Julien Chaisse is Professor & RGC Senior Research Fellow at the School of Law, City University of Hong Kong. A leading scholar of transnational economic governance, he studies how law structures markets, technology and strategic interdependence across borders. He serves as Editor in Chief of the Journal of World Investment & Trade, is an Area Editor for the Cambridge University Press journal Data & Policy, and writes the bimonthly “Global Lawyer” column for Financial Times fDi Intelligence. He is listed among Stanford University’s Top 2 per cent Most Highly Cited Scientists in 2023, 2024 and 2025, and his work is cited by international tribunals and by domestic courts in multiple jurisdictions.
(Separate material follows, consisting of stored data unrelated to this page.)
(* ===== verification/Workqueue.v ===== *)
(** * POSIX workqueues: attributes, item lists, overcommit workers

    Models api.c and the shared and overcommit parts of posix/manager.c of libpthread_workqueue.  A
    workqueue is the list of its items; the arrays ocwq and wqlist map a priority to a workqueue, and
    their masks have a bit for every non-empty one.  Everything a thread does while it holds ocwq_mtx
    is one step.  A waiter can wake at any time: pthread_cond_timedwait returns when it is
    signalled, when it times out, or spuriously. *)

From S2P Require Import Prelude.
From stdpp Require Import base tactics list numbers gmap strings.
From Stdlib Require Import ZArith Lia.

Local Open Scope Z_scope.

(** ** Attributes and creation *)

Definition WORKQ_HIGH_PRIOQUEUE : Z := 0.
Definition WORKQ_DEFAULT_PRIOQUEUE : Z := 1.
Definition WORKQ_LOW_PRIOQUEUE : Z := 2.
Definition WORKQ_BG_PRIOQUEUE : Z := 3.
Definition WORKQ_NUM_PRIOQUEUE : Z := 4.
Definition PTHREAD_WORKQUEUE_SIG : Z := 0xBEBEBEBE.
Definition PTHREAD_WORKQUEUE_ATTR_SIG : Z := 0xBEBEBEBE.
Definition EINVAL : Z := 22.
Definition ENOMEM : Z := 12.

Record pthread_workqueue_attr := WqAttr { attr_sig : Z; attr_queueprio : Z; attr_overcommit : Z }.
(* ===== verification/DispatchSource.v ===== *)
(** * Sources, kevents and timers

    Models source.c, source_kevent.c and the bookkeeping of queue_kevent.c.  A source is a record; the
    kevents it can share with other sources are records with the list of their sources, found through
    the 256 buckets of _dispatch_sources.  kevent(2) is a parameter: [kq asked ke] is what it
    replies to the change [ke] after the changes [asked].
    Calls of client functions, wakeups and kevent(2) are recorded in a log, with the
    queue they are made on.  The configuration is the one without blocks, Mach and legacy
    sources. *)

From S2P Require Import Prelude DispatchTime.
From stdpp Require Import base tactics list numbers gmap strings.
From Stdlib Require Import ZArith Lia.

Local Open Scope Z_scope.

(** ** Data *)

Definition EVFILT_READ : Z := -1.
Definition EVFILT_WRITE : Z := -2.
Definition EVFILT_VNODE : Z := -4.
Definition EVFILT_PROC : Z := -5.
Definition EVFILT_SIGNAL : Z := -6.
Definition EVFILT_FS : Z := -9.
Definition EVFILT_USER : Z := -11.
Definition DISPATCH_EVFILT_TIMER : Z := -12.
Definition DISPATCH_EVFILT_CUSTOM_ADD : Z := -13.
Definition DISPATCH_EVFILT_CUSTOM_OR : Z := -14.

Definition EV_ADD : Z := 0x1.
Definition EV_DELETE : Z := 0x2.
Definition EV_ENABLE : Z := 0x4.
Definition EV_ONESHOT : Z := 0x10.
Definition EV_CLEAR : Z := 0x20.
Definition EV_RECEIPT : Z := 0x40.
Definition EV_DISPATCH : Z := 0x80.
Definition EV_ERROR : Z := 0x4000.
Definition NOTE_EXIT : Z := 0x80000000.
Definition NOTE_FORK : Z := 0x40000000.
Definition NOTE_EXEC : Z := 0x20000000.
Definition NOTE_TRIGGER : Z := 0x01000000.
Definition ESRCH : Z := 3.
Definition EBADF : Z := 9.
Definition NSIG : Z := 65.

Definition DSF_CANCELED : Z := 1.
Definition DISPATCH_TIMER_INDEX_WALL : Z := 0.
Definition DISPATCH_TIMER_INDEX_MACH : Z := 1.
Definition DISPATCH_TIMER_ONESHOT : Z := 0x1.
Definition DISPATCH_TIMER_ABSOLUTE : Z := 0x3.
Definition DISPATCH_TIMER_WALL_CLOCK : Z := 0x4.

Definition has (v bits : Z) : bool := negb (Z.land v bits =? 0).

Record kevent := Kevent {
  ke_ident : Z; ke_filter : Z; ke_flags : Z; ke_fflags : Z; ke_data : Z; ke_udata : Z
}.

(** struct dispatch_kevent_s; dk_list is the bucket it is in. *)
Record dkevent := Dkevent { dk_kevent : kevent; dk_sources : list Z }.

Record timer_source := TimerSource { tm_target : Z; tm_start : Z; tm_interval : Z; tm_leeway : Z; tm_flags : Z }.

(** struct dispatch_source_s: the object header, then the fields of the source. *)
Record source := Source {
  s_ref : Z; s_xref : Z; s_suspend : Z; s_targetq : Z; s_ctxt : Z;
  ds_dkev : Z;
  ds_handler_func : Z; ds_handler_ctxt : Z; ds_cancel_handler : Z;
  ds_is_level : bool; ds_is_adder : bool;
  ds_is_installed : bool; ds_needs_rearm : bool; ds_is_armed : bool;
  ds_atomic_flags : Z;
  ds_data : Z; ds_pending_data : Z; ds_pending_data_mask : Z;
  ds_ident_hack : Z;
  ds_timer : timer_source
}.

Inductive sevent :=
| EvHandler (ds func ctxt data queue : Z)
| EvCancel (ds func ctxt queue : Z)
| EvWake (ds : Z)
| EvKevent (ke : kevent).

Record sworld := SWorld {
  sw_src : gmap Z source;
  sw_dk : gmap Z dkevent;
  sw_buckets : gmap Z (list Z);              (* _dispatch_sources *)
  sw_rfds : gset Z; sw_wfds : gset Z;        (* _dispatch_rfds and _dispatch_wfds *)
  sw_rptr : gmap Z Z; sw_wptr : gmap Z Z;    (* _dispatch_rfd_ptrs and _dispatch_wfd_ptrs *)
  sw_select : bool;                          (* _dispatch_select_workaround *)
  sw_queue : Z;                              (* the current queue of the thread *)
  sw_brk : Z;                                (* next address of the allocator *)
  sw_log : list sevent
}.

Notation SM := (M sworld).

(** ** Updates *)

Definition set_src (f : gmap Z source -> gmap Z source) (w : sworld) : sworld :=
  SWorld (f (sw_src w)) (sw_dk w) (sw_buckets w) (sw_rfds w) (sw_wfds w) (sw_rptr w) (sw_wptr w) (sw_select w)
    (sw_queue w) (sw_brk w) (sw_log w).
Definition set_dk (f : gmap Z dkevent -> gmap Z dkevent) (w : sworld) : sworld :=
  SWorld (sw_src w) (f (sw_dk w)) (sw_buckets w) (sw_rfds w) (sw_wfds w) (sw_rptr w) (sw_wptr w) (sw_select w)
    (sw_queue w) (sw_brk w) (sw_log w).
Definition set_buckets (f : gmap Z (list Z) -> gmap Z (list Z)) (w : sworld) : sworld :=
  SWorld (sw_src w) (sw_dk w) (f (sw_buckets w)) (sw_rfds w) (sw_wfds w) (sw_rptr w) (sw_wptr w) (sw_select w)
    (sw_queue w) (sw_brk w) (sw_log w).
Definition set_rset (fds : gset Z) (ptr : gmap Z Z) (sel : bool) (w : sworld) : sworld :=
  SWorld (sw_src w) (sw_dk w) (sw_buckets w) fds (sw_wfds w) ptr (sw_wptr w) sel (sw_queue w) (sw_brk w) (sw_log w).
Definition set_wset (fds : gset Z) (ptr : gmap Z Z) (sel : bool) (w : sworld) : sworld :=
  SWorld (sw_src w) (sw_dk w) (sw_buckets w) (sw_rfds w) fds (sw_rptr w) ptr sel (sw_queue w) (sw_brk w) (sw_log w).
Definition set_queue (q : Z) (w : sworld) : sworld :=
  SWorld (sw_src w) (sw_dk w) (sw_buckets w) (sw_rfds w) (sw_wfds w) (sw_rptr w) (sw_wptr w) (sw_select w)
    q (sw_brk w) (sw_log w).
Definition set_brk (b : Z) (w : sworld) : sworld :=
  SWorld (sw_src w) (sw_dk w) (sw_buckets w) (sw_rfds w) (sw_wfds w) (sw_rptr w) (sw_wptr w) (sw_select w)
    (sw_queue w) b (sw_log w).
Definition log_event (e : sevent) (w : sworld) : sworld :=
  SWorld (sw_src w) (sw_dk w) (sw_buckets w) (sw_rfds w) (sw_wfds w) (sw_rptr w) (sw_wptr w) (sw_select w)
    (sw_queue w) (sw_brk w) (sw_log w ++ [e]).
(** A fresh timer goes to the tail of the wall clock list. *)
Lemma merge_timer_run kq w ds s d0 :
  timer_table w -> sw_src w !! ds = Some s -> fresh_timer w s -> sw_dk w !! _dispatch_kevent_timer 0 = Some d0 ->
  exists w' s' d0', _dispatch_kevent_merge kq ds w = Ret tt w' /\
    sw_src w' = <[ds:=s']> (sw_src w) /\ same_timer s s' /\ ds_is_installed s' = true /\
    ds_dkev s' = _dispatch_kevent_timer 0 /\
    sw_dk w' !! _dispatch_kevent_timer 0 = Some d0' /\ dk_sources d0' = dk_sources d0 ++ [ds] /\
    ke_ident (dk_kevent d0') = ke_ident (dk_kevent d0) /\ ke_filter (dk_kevent d0') = ke_filter (dk_kevent d0) /\
    (forall k, k <> _dispatch_kevent_timer 0 -> k <> ds_dkev s -> sw_dk w' !! k = sw_dk w !! k) /\
    sw_buckets w' = sw_buckets w /\ sw_log w' = sw_log w /\ sw_queue w' = sw_queue w.
Proof.
  intros [(rest & Hb) Htab] Hs (Hin & Hnz & Hne & own & Hown & Oid & Ofl) Hd0.
  destruct (Htab 0 ltac:(lia)) as (d & Hd & Hid & Hfl). rewrite Hd in Hd0. injection Hd0 as <-. specialize (Hne 0 ltac:(lia)).
  assert (forall src, _dispatch_kevent_find (ke_ident (dk_kevent own)) (ke_filter (dk_kevent own)) (set_src src w)
    = Ret (_dispatch_kevent_timer 0) (set_src src w)) as Hfind.
  { intros src. rewrite Oid, Ofl. unfold _dispatch_kevent_find. rewrite gets_bind.
    change (_dispatch_kevent_hash 0 DISPATCH_EVFILT_TIMER) with (DSL_HASH DISPATCH_TIMER_INDEX_WALL).
    unfold bucket in *. simpl sw_buckets. rewrite Hb. simpl. rewrite (get_dk_bind _ d) by done. by rewrite Hid, Hfl. }
  pose proof (kevent_merge_found kq w ds s own _ d Hs Hin Hown Hfind ltac:(done) ltac:(done) Hd) as Hrun.
  cbv zeta in Hrun. rewrite Hrun. destruct (_ =? 0).
  - eexists _, _, _. split; [done|]. simpl. rewrite lookup_insert_eq. split_and!; try done; [by eexists _, _|].
    intros k Hk1 Hk2. by rewrite lookup_insert_ne, lookup_delete_ne by done.
  - erewrite upd_dk_bind by (simpl; by rewrite lookup_insert_eq). unfold _dispatch_source_kevent_resume.
    rewrite bind_assoc. erewrite get_src_bind by (simpl; by rewrite lookup_insert_eq).
    erewrite bind_step by (eapply resume_timer_dk; [simpl; by rewrite lookup_insert_eq|done]).
    unfold upd_src. erewrite get_src_bind by (simpl; by rewrite lookup_insert_eq).
    eexists _, _, _. split; [done|]. simpl. rewrite lookup_insert_eq, insert_insert_eq. split_and!; try done; [by eexists _, _|].
    intros k Hk1 Hk2. by rewrite !lookup_insert_ne, lookup_delete_ne by done.
Qed.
His research offers a unified account of how transnational governance is being reconfigured by digitalisation and strategic competition. Across trade, investment, arbitration and taxation, he examines how international treaties, domestic law and transnational norms define what counts as value, and how law allocates value across space when production, control and monetisation no longer align. Intellectually influenced by thinkers such as Foucault, Deleuze, Arendt and Girard, he approaches law as a market-making architecture of power: law does not merely regulate exchange, it creates the categories through which authority, legitimacy and conflict become actionable. A central theme running through his work is the struggle to locate and anchor value when economic functions are disaggregated and jurisdictions compete to secure control and returns.
He holds research affiliations including membership of the Hong Kong Research Grants Council Research Fellow Alliance (HKRFA), Senior Research Affiliate with the Centre for Digital Law at Singapore Management University (SMU CDL), membership of the World Economic Forum (WEF) Trade and Investment Council, and membership in the United Nations Centre for Trade Facilitation and Electronic Business (UN CEFACT) Working Group on Conflict of Laws in Critical Raw Material Value Chains. He is active in academic societies as a member of the Society of International Economic Law (SIEL) and its Asian International Economic Law Network (AIELN), and the American Society of International Law (ASIL) and its International Law & Tech Interest Group, and served on the Committee for the Essay Prize of that Interest Group (2024 and 2025).
Alongside his academic work, he is actively engaged in policy and practice. He has contributed to World Economic Forum initiatives on data governance referenced by G7 ministers, advises private sector, governments, and international organisations, and has extensive experience in international dispute resolution. He currently leads major competitively funded research projects on digital arbitration, advanced semiconductor and AI governance, and quantum computing regulation.